Ina Opperman

By Ina Opperman

Business Journalist


Investors in Absa MMF warned not to make hasty decisions

While speculation continues about the reasons for closing the fund, many fixed income investors are now forced to explore alternative investment options at short notice.


 

Absa customers are still recovering from the news that the bank is closing its Money Market Fund that has nearly R80 billion invested in it, but asset managers are warning that they should not make any hasty decisions on where to move it to.

Choosing to avoid a media statement about its decision, Absa said in a letter to customers that the unit trust fund, which was established in 1997, would be wound up in terms of Section 102 of the Collective Investment Schemes Control Act and be closed on 6 July.

ALSO READ: Investors confused at reasons for Absa closing its Money Market Fund

While speculation continues about the reasons for closing the fund, many fixed income investors are now forced to explore alternative investment options at short notice, but Lyle Sankar, PSG Asset Management fund manager, warns that they should take stock of their fixed income needs within the context of their entire investment strategy before they leap into the next best option.

Good time to review

“Given the extreme circumstances we are currently seeing in the markets, now is an excellent time for an advice refresh and a review. A key challenge for investors re-evaluating their money market investments at this time is that short-term rates are the lowest that they have been in 55 years. Despite this, there are opportunities to generate adequate income.”

Sankar says PSG believes that the current rates cycle and low inflation outlook makes it harder to choose, but the market still offers compelling prospects for income-seeking investors who are willing to look through the current noisy environment.

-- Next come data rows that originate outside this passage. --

(* ===== verification/UringInv.v ===== *)
(** * Ownership of the buffers of io_uring requests

    Every slot of the request table is free, or named by exactly one request that waits in
    the submission ring, is with the kernel, or waits in the completion ring; its buffer is then
    exactly where the request says.  The kernel keeps this by what is documented of it
    ([kernel_step]), so no operation of the device panics. *)
From Stdlib Require Import ZArith Lia Bool.
From stdpp Require Import base numbers option list relations.
From S2P Require Import Prelude BufferPool Device XdpRing Uring.
#[local] Open Scope Z_scope.
Implicit Types (s : UringShared) (d : UringTunDevice) (l : list (option UringPending)).

(** ** What is relied on of the kernel *)
(** Data written to the buffer of a request. *)
Definition store_data (sqe : Sqe) (data : list Z) l : list (option UringPending) :=
  match l !! Z.to_nat (sqe_user_data sqe) with
  | Some (Some p) =>
      let m := buf_mem (pd_buf p) in
      let off := Z.to_nat (sqe_address sqe) in
      <[Z.to_nat (sqe_user_data sqe) :=
          Some (mkPending (pd_buf p <| buf_mem := take off m ++ data ++ drop (off + length data) m |>) (pd_read p))]> l
  | _ => l
  end.
(** The kernel takes submitted entries in order, only inside [io_uring_enter]; it completes
    each request that it took once, in any order, with a result of at most the length of the
    request, into a completion ring with room; only a read writes to memory, within the
    address range of its request, and as many bytes as it reports. *)
Inductive kernel_step (enter : bool) : UringShared -> UringShared -> Prop :=
| ks_take s sqe :
    enter = true -> rg_consumer (sh_sq s) <> rg_producer (sh_sq s) ->
    read_desc (sh_sq s) (rg_consumer (sh_sq s)) = Ok sqe ->
    kernel_step enter s
      (s <| sh_sq ::= fun r => r <| rg_consumer := u32 (rg_consumer r + 1) |> |>
         <| sh_flight ::= fun f => f ++ [sqe] |>)
| ks_complete s f g sqe result flags data :
    sh_flight s = f ++ sqe :: g -> ring_count (sh_cq s) < rg_entries (sh_cq s) ->
    result <= sqe_len sqe -> bytes_ok data -> zlen data <= sqe_len sqe -> (0 <= result -> zlen data = result) ->
    kernel_step enter s
      (s <| sh_cq ::= fun r => (publish r (rg_producer r) [mkCqe (sqe_user_data sqe) result flags]).1 |>
         <| sh_flight := f ++ g |>
         <| sh_pending ::= if sqe_opcode sqe =? READ then store_data sqe data else id |>).
Definition kernel_ok (kernel : nat -> bool -> UringShared -> UringShared) : Prop :=
  forall k enter s, rtc (kernel_step enter) s (kernel k enter s).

“However, investors who flock into the shorter-dated end of the market, or who ignore material risks in the corporate credit market, are increasing the likelihood of underperforming their income needs.”

Unprecedented support for MMFs

Investors’ unprecedented support for money market and income funds, seeking yield as well as lower risk, has eroded the prospective returns available from the instruments these funds typically use, namely corporate credit, bank funding curves and cash/cash-like instruments.

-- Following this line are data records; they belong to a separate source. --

(* ===== verification/UringProps.v ===== *)
(** * What the io_uring TUN backend promises

    The laws of a device, the account of every request and every frame in all sequences of
    calls, and the quarantine of kernel-owned frames at teardown. *)
From Stdlib Require Import ZArith Lia Bool.
From stdpp Require Import base numbers option list relations.
From S2P Require Import Prelude BufferPool Device XdpRing Tun TunProps Uring UringInv.
#[local] Open Scope Z_scope.
Implicit Types (s : UringShared) (d : UringTunDevice).

(** The rings that the kernel sets up: empty, of a power of two of entries. *)
Record fresh_rings s : Prop := {
  fr_sq : holds (sh_sq s) [];
  fr_cq : holds (sh_cq s) [];
  fr_sq0 : rg_producer (sh_sq s) = 0 /\ rg_consumer (sh_sq s) = 0;
  fr_cq0 : rg_producer (sh_cq s) = 0 /\ rg_consumer (sh_cq s) = 0;
  fr_flight : sh_flight s = []
}.
Lemma omap_nones n : omap id (replicate n (@None UringPending)) = [].
Proof. by induction n. Qed.
Lemma uring_parts_inv ring p cfg d :
  (forall s, ring = Ok s -> fresh_rings s) -> pool_inv p [] -> Forall bytes_ok (arena p) -> frame_size p < W32 ->
  0 <= uc_rx_depth cfg -> uring_from_parts ring p cfg = Ok d -> uinv d [] [] /\ ud_pool d = p.
Proof.
  intros Hr I B Sz Hd E. unfold uring_from_parts in E. apply obind_Ok in E as (u & _ & E). destruct (_ <=? _); [done|].
  apply obind_Ok in E as (s & Es & [= <-]). destruct (Hr s Es) as [Hq Hc [Sq1 Sq2] [Cq1 Cq2] Hf]. split; [|done].
  destruct (entries_bounds _ (ho_shape _ _ Hq)) as [Be _]. pose proof (length_indices (rg_entries (sh_sq s))) as Li.
  constructor; [|split; [done|by exists 0, 0, 0]]. exists [], []. constructor; cbn [ud_shared sq_tail cq_head ud_free ud_pool ud_ready ud_cfg rx_pending tx_pending sh_pending].
  - constructor; cbn; try done.
    + destruct (sh_sq s). cbn in *. by subst.
    + exists 0. split; [done|]. by rewrite Sq1, Sq2.
    + unfold zlen. rewrite length_replicate. lia.
    + by rewrite Cq2.
    + rewrite Hf. cbn. rewrite app_nil_r. unfold zlen. rewrite length_replicate, Z2Nat.id by lia. apply reverse_Permutation.
    + apply Forall_forall. intros i Hi. rewrite elem_of_reverse, elem_of_indices in Hi. apply lookup_replicate_2. lia.
    + by rewrite Hf.
  - unfold bufs. cbn. by rewrite omap_nones.
  - done.
  - unfold bufs. cbn. by rewrite omap_nones.
  - constructor.
  - unfold count_of. cbn. by rewrite omap_nones.
  - unfold count_of. cbn. by rewrite omap_nones.
  - cbn. change (zlen []) with 0. lia.
  - done.
Qed.
(** A device over the pool of a TUN device. *)
Lemma uring_new_inv ring id name mtu opened cfg assigned d :
  (forall s, ring = Ok s -> fresh_rings s) -> 0 <= uc_rx_depth cfg ->
  uring_new ring id name mtu opened cfg = Ok (assigned, d) ->
  uinv d [] [] /\ pool_id (ud_pool d) = id /\ frame_size (ud_pool d) = frame_size_for_mtu mtu.
Proof.
  intros Hr Hd E. unfold uring_new in E. apply obind_Ok in E as (u & _ & E). apply obind_Ok in E as ([a t] & Et & E).
  apply obind_Ok in E as (d' & Ed & [= <- ->]). unfold uring_from_tun in Ed. apply obind_Ok in Ed as (u' & _ & Ed).
  unfold tun_new_with_mtu in Et. destruct (mtu_valid mtu) eqn:V; [|done]. destruct (_ || _); [done|]. cbn [negb] in Et.
  apply obind_Ok in Et as (x & _ & Et). apply obind_Ok in Et as (y & _ & Et). apply obind_Ok in Et as (p & Ep & [= _ <-]).
  destruct (tun_pool_ok id mtu V) as (p' & Ep' & I & B & Ef & Ei & _). rewrite Ep in Ep'. injection Ep' as <-.
  destruct (uring_parts_inv ring p cfg d Hr I B) as [Iu Eu]; [|done|done|].
  - rewrite Ef. apply mtu_frame in V. unfold W32. lia.
  - by rewrite Eu.
Qed.

(** ** Sessions *)
(** A device and the handles that the application holds. *)
Abbreviation Session := (UringTunDevice * list PacketBuf)%type.
Section Sessions.
Context (kernel : nat -> bool -> UringShared -> UringShared) (enter_errno : nat -> Z -> option Z).
Inductive uring_step : Session -> Session -> Prop :=
| us_recv max out rest d app r d' out' :
    0 <= max -> app ≡ₚ out ++ rest -> uring_recv kernel enter_errno max (d, out) = (r, (d', out')) ->
    uring_step (d, app) (d', out' ++ rest)
| us_send frames rest d app r d' frames' :
    app ≡ₚ frames ++ rest -> uring_send kernel enter_errno (d, frames) = (r, (d', frames')) ->
    uring_step (d, app) (d', frames' ++ rest)
| us_progress d app e d' : uring_progress kernel enter_errno d = Ok (e, d') -> uring_step (d, app) (d', app)
| us_alloc d app b d' : uring_alloc d = (Ok (Some b), d') -> uring_step (d, app) (d', b :: app)
| us_drop b rest d app d' : app ≡ₚ b :: rest -> ud_drop b d = Ok d' -> uring_step (d, app) (d', rest)
(** the application writes a packet into a frame that it holds *)
| us_edit b b' rest d app :
    app ≡ₚ b :: rest -> buf_wf b' -> bytes_ok (buf_mem b') -> capacity b' = capacity b -> buf_idx b' = buf_idx b ->
    buf_pool b' = buf_pool b -> uring_step (d, app) (d, b' :: rest).

Definition session_inv (x : Session) : Prop := uinv x.1 [] (owned x.2) /\ Forall (ud_handle x.1) x.2.
Lemma handles_same d d' bs : ud_same d d' -> Forall (ud_handle d) bs -> Forall (ud_handle d') bs.
Proof. intros S F. eapply Forall_impl; [exact F|]. intros b. by apply ud_same_handle. Qed.
Lemma uring_step_inv x y : kernel_ok kernel -> uring_step x y -> session_inv x -> session_inv y.
Proof.
  intros Hk St [I F]. destruct St as [max out rest d app r d' out' Hm Ea E|frames rest d app r d' fs' Ea E|d app e d' E|d app b d' E|b rest d app d' Ea E|b b' rest d app Ea W B Ec Ei Ep];
    cbn [fst snd] in *.
  - rewrite Ea, owned_app in I. rewrite Ea, Forall_app in F. destruct F as [F1 F2].
    destruct (uring_recv_spec kernel enter_errno Hk d _ max out I Hm F1) as (r0 & d0 & o0 & E0 & _ & Sm & I' & F' & _).
    rewrite E in E0. injection E0 as -> -> ->. split; cbn [fst snd]; [by rewrite owned_app|]. eapply handles_same; [exact Sm|]. by apply Forall_app.
  - rewrite Ea, owned_app in I. rewrite Ea, Forall_app in F. destruct F as [F1 F2].
    destruct (uring_send_spec kernel enter_errno Hk d _ frames I F1) as (r0 & d0 & f0 & E0 & Sm & I' & H).
    rewrite E in E0. injection E0 as -> -> ->. split; cbn [fst snd]; [by rewrite owned_app|]. eapply handles_same; [exact Sm|]. apply Forall_app.
    split; [|done]. destruct r0 as [n|e| |]; try done; [|by subst]. destruct H as [_ ->]. apply Forall_app.
    split; [apply Forall_replicate, handle_default|by apply Forall_drop].
  - destruct (uring_progress_spec kernel enter_errno Hk d _ I) as (e0 & d0 & E0 & I' & Sm). rewrite E in E0. injection E0 as -> ->.
    split; [done|by eapply handles_same].
  - destruct (uring_alloc_spec d _ I) as (r & d0 & E0 & Sm & H). rewrite E in E0. injection E0 as <- <-. destruct H as (I' & Hb & Pb & _).
    split; cbn [fst snd]; [by rewrite owned_cons, (owned_one _ _ Pb)|]. eapply handles_same; [exact Sm|]. by constructor.
  - rewrite Ea, owned_cons in I. rewrite Ea, Forall_cons in F. destruct F as [F1 F2].
    destruct (ud_drop_spec d [] _ b I F1) as (d0 & E0 & I' & Sm & _). rewrite E in E0. injection E0 as ->. split; [done|by eapply handles_same].
  - rewrite Ea, owned_cons in I. rewrite Ea, Forall_cons in F. destruct F as [(_ & _ & P) F2].
    assert (owned [b'] = owned [b]) as Eo by (unfold owned; cbn; by rewrite Ei, Ep). split; cbn [fst snd].
    + by rewrite owned_cons, Eo.
    + constructor; [|done]. split; [done|]. split; [done|]. by rewrite Ep, Ec.
Qed.
Lemma session_steps x y : kernel_ok kernel -> rtc uring_step x y -> session_inv x -> session_inv y.
Proof. intros Hk St. induction St; eauto using uring_step_inv. Qed.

ALSO READ: Why is Absa really closing its Money Market Fund?

On the other hand, many investors are sceptical about the value in longer-dated nominal and inflation-linked sovereign bonds.

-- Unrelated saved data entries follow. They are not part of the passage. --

(** ** The pools *)
Definition frames_of (id : Z) bs : list Z :=
  bs ≫= fun b => if decide (buf_pool b = Some id) then [buf_idx b] else [].
Lemma frames_of_app id bs cs : frames_of id (bs ++ cs) = frames_of id bs ++ frames_of id cs.
Proof. apply bind_app. Qed.
#[export] Instance frames_of_perm id : Proper ((≡ₚ) ==> (≡ₚ)) (frames_of id).
Proof. intros bs cs E. unfold frames_of. by rewrite E. Qed.
Definition view h (b : PacketBuf) : Prop :=
  buf_wf b /\ bytes_ok (buf_mem b) /\
  match buf_pool b with Some id => exists p, h !! id = Some p /\ capacity b = frame_size p | None => True end.
Record pools_ok h bs : Prop := {
  po_pool id p : h !! id = Some p -> pool_id p = id /\ pool_inv p (frames_of id bs) /\ Forall bytes_ok (arena p);
  po_bufs : Forall (view h) bs
}.
#[export] Instance pools_ok_perm : Proper ((=) ==> (≡ₚ) ==> iff) pools_ok.
Proof.
  intros h _ <- bs cs E. split; intros [P F]; constructor.
  - intros id p Hp. destruct (P id p Hp) as (? & ? & ?). by rewrite <- E.
  - by rewrite <- E.
  - intros id p Hp. destruct (P id p Hp) as (? & ? & ?). by rewrite E.
  - by rewrite E.
Qed.
(** No operation changes the geometry of a pool. *)
Definition geometry h h' : Prop := forall id, frame_size <$> h' !! id = frame_size <$> h !! id.
#[export] Instance geometry_pre : PreOrder geometry.
Proof. split; [done|]. intros a b c H1 H2 id. by rewrite H2, H1. Qed.
Lemma view_geometry h h' b : geometry h h' -> view h b -> view h' b.
Proof.
  intros G (W & B & P). split; [done|]. split; [done|]. destruct (buf_pool b) as [id|]; [|done]. destruct P as (p & Hp & Hc).
  specialize (G id). rewrite Hp in G. cbn in G. apply fmap_Some in G as (p' & Hp' & E). exists p'. split; [done|congruence].
Qed.
Lemma geometry_insert h id p p' : h !! id = Some p -> frame_size p' = frame_size p -> geometry h (<[id := p']> h).
Proof.
  intros E Ef j. destruct (decide (j = id)) as [-> |N]; [|by rewrite lookup_insert_ne].
  rewrite lookup_insert_eq, E. cbn. by rewrite Ef.
Qed.
Lemma view_default h : view h packet_default.
Proof. destruct (handle_default 0 0) as (W & B & _). done. Qed.
Lemma pools_ok_none h b bs : buf_pool b = None -> pools_ok h (b :: bs) -> pools_ok h bs.
Proof.
  intros E [P F]. constructor; [|by apply Forall_cons in F as [_ F]]. intros id p Hp. destruct (P id p Hp) as (? & I & ?).
  cbn in I. rewrite E, decide_False in I by done. done.
Qed.
Lemma pools_ok_default h bs : pools_ok h bs -> pools_ok h (packet_default :: bs).
Proof. intros [P F]. constructor; [exact P|]. constructor; [apply view_default|done]. Qed.
(** One pool changes, with the handles that belong to it. *)
Lemma pools_ok_insert h id p p' bs bs' :
  h !! id = Some p -> pool_id p' = id -> frame_size p' = frame_size p -> pool_inv p' (frames_of id bs') ->
  Forall bytes_ok (arena p') -> (forall j, j <> id -> frames_of j bs' = frames_of j bs) -> Forall (view h) bs' ->
  pools_ok h bs -> pools_ok (<[id := p']> h) bs'.
Proof.
  intros Ep Ei Ef I B N F [P _]. constructor.
  - intros j q. destruct (decide (j = id)) as [-> |Nj].
    + rewrite lookup_insert_eq. intros [= <-]. done.
    + rewrite lookup_insert_ne, (N j Nj) by done. apply P.
  - eapply Forall_impl; [exact F|]. intros b. apply view_geometry. by eapply geometry_insert.
Qed.
Lemma pools_drop_spec h b bs :
  pools_ok h (b :: bs) -> exists h', pools_drop b h = Ok h' /\ pools_ok h' bs /\ geometry h h'.
Proof.
  intros O. pose proof O as [P F]. apply Forall_cons in F as [(W & B & V) F]. unfold pools_drop.
  destruct (buf_pool b) as [id|] eqn:E; [|exists h; split; [done|]; split; [by eapply pools_ok_none|done]].
  destruct V as (p & Hp & Hc). rewrite Hp. destruct (P id p Hp) as (Ei & I & Ba).
  cbn in I. rewrite E, decide_True in I by done. rewrite <- Ei in E.
  destruct (drop_packet_spec p _ (frames_of id bs) b I E Hc) as (p' & -> & I' & _ & Ei' & Ef & Ea); [done|]. cbn [obind].
  eexists. split; [done|]. split; [|by eapply geometry_insert].
  eapply (pools_ok_insert h id p p' (b :: bs)); try done; [congruence|rewrite Ea; by apply Forall_insert|].
  intros j Nj. cbn. rewrite E, Ei, decide_False by congruence. done.
Qed.
Lemma drop_frames_spec gone h bs :
  pools_ok h (gone ++ bs) -> exists h', drop_frames gone h = Ok h' /\ pools_ok h' bs /\ geometry h h'.
Proof.
  revert h. induction gone as [|b gone IH]; intros h O; cbn [drop_frames app] in *; [by exists h|].
  destruct (pools_drop_spec h b _ O) as (h1 & -> & O1 & G1). cbn [obind]. destruct (IH h1 O1) as (h2 & -> & O2 & G2).
  exists h2. split; [done|]. split; [done|]. by transitivity h1.
Qed.
Lemma pools_alloc_spec id h p bs :
  pools_ok h bs -> h !! id = Some p ->
  exists r h', pools_alloc id h = Ok (r, h') /\ geometry h h'
    /\ match r with
       | None => pools_ok h' bs
       | Some b => pools_ok h' (b :: bs) /\ buf_pool b = Some id /\ capacity b = frame_size p /\ buf_len b = 0
       end.
Proof.
  intros O Hp. unfold pools_alloc. rewrite Hp. destruct (po_pool _ _ O id p Hp) as (Ei & I & B).
  destruct (alloc_packet_spec p _ I) as [[-> _]|(b & p' & -> & I' & Sf & (L0 & Ep & Hc & Ho & Hm))]; cbn [obind].
  - eexists None, _. split; [done|]. rewrite insert_id by done. done.
  - destruct Sf as (S4 & S2 & S3 & S1). eexists (Some b), _. split; [done|]. split; [by eapply geometry_insert|].
    rewrite Ei in Ep. split; [|done]. eapply (pools_ok_insert h id p p' bs); try done; [congruence| |by rewrite S4| |].
    + cbn. by rewrite Ep, decide_True.
    + intros j Nj. cbn. by rewrite Ep, decide_False by congruence.
    + constructor; [|apply O]. rewrite Forall_forall in B. split; [|split; [by apply B|rewrite Ep; eauto]].
      unfold buf_wf. rewrite L0, Hc. lia.
Qed.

“However, the real yields of these longer-dated bonds offer significant compensation for the current visible fiscal risks South Africa is facing and they still trade at significant higher yields than developed market bonds.”

According to Sankar, PSG has been extremely selective in the fixed income market for a considerable time.

“Focusing on removing emotion from the decision-making process, across all asset classes, remains central to our process and philosophy and it has continued to reward our fixed income investors over time.”

He says there is still opportunity for investors to maximise the opportunities of South Africa’s steep and distorted yield curve and lock in attractive yields in the near term, but typically these opportunities are found slightly further along the yield curve. Therefore, these opportunities will not be seen in the typical money market fund.

Think carefully

“The key for investors re-evaluating their income portfolios at this time is to carefully weigh up the available fixed income opportunities and deciding based on a considered evaluation of the risks. Investors who have longer investment horizons should also consider whether their current allocations support their long-term investment goals.”

ALSO READ: Absa closes R75bn Money Market Fund

Sankar explains that money market funds are a default choice for many investors and have a definite role to play when it comes to generating income.

“However, the current cycle does not suggest attractive income levels for clients, especially when compared to inflation.”

Income investors have opportunities to generate attractive levels of income at marginal additional risk, but Sankar advises that investors should take a step back and critically review if their strategy was perhaps too focused on short-term or too conservative.

It is a good time for investors to evaluate the positioning in their income portfolios and get an expert to help them to ensure they consider the risks as part of a holistic approach.

“Opting to invest at the short end of the curve will make investors forego some of the attractive income options available. It is important to be selective about the additional risks you take on in the pursuit of higher income,” Sankar advises.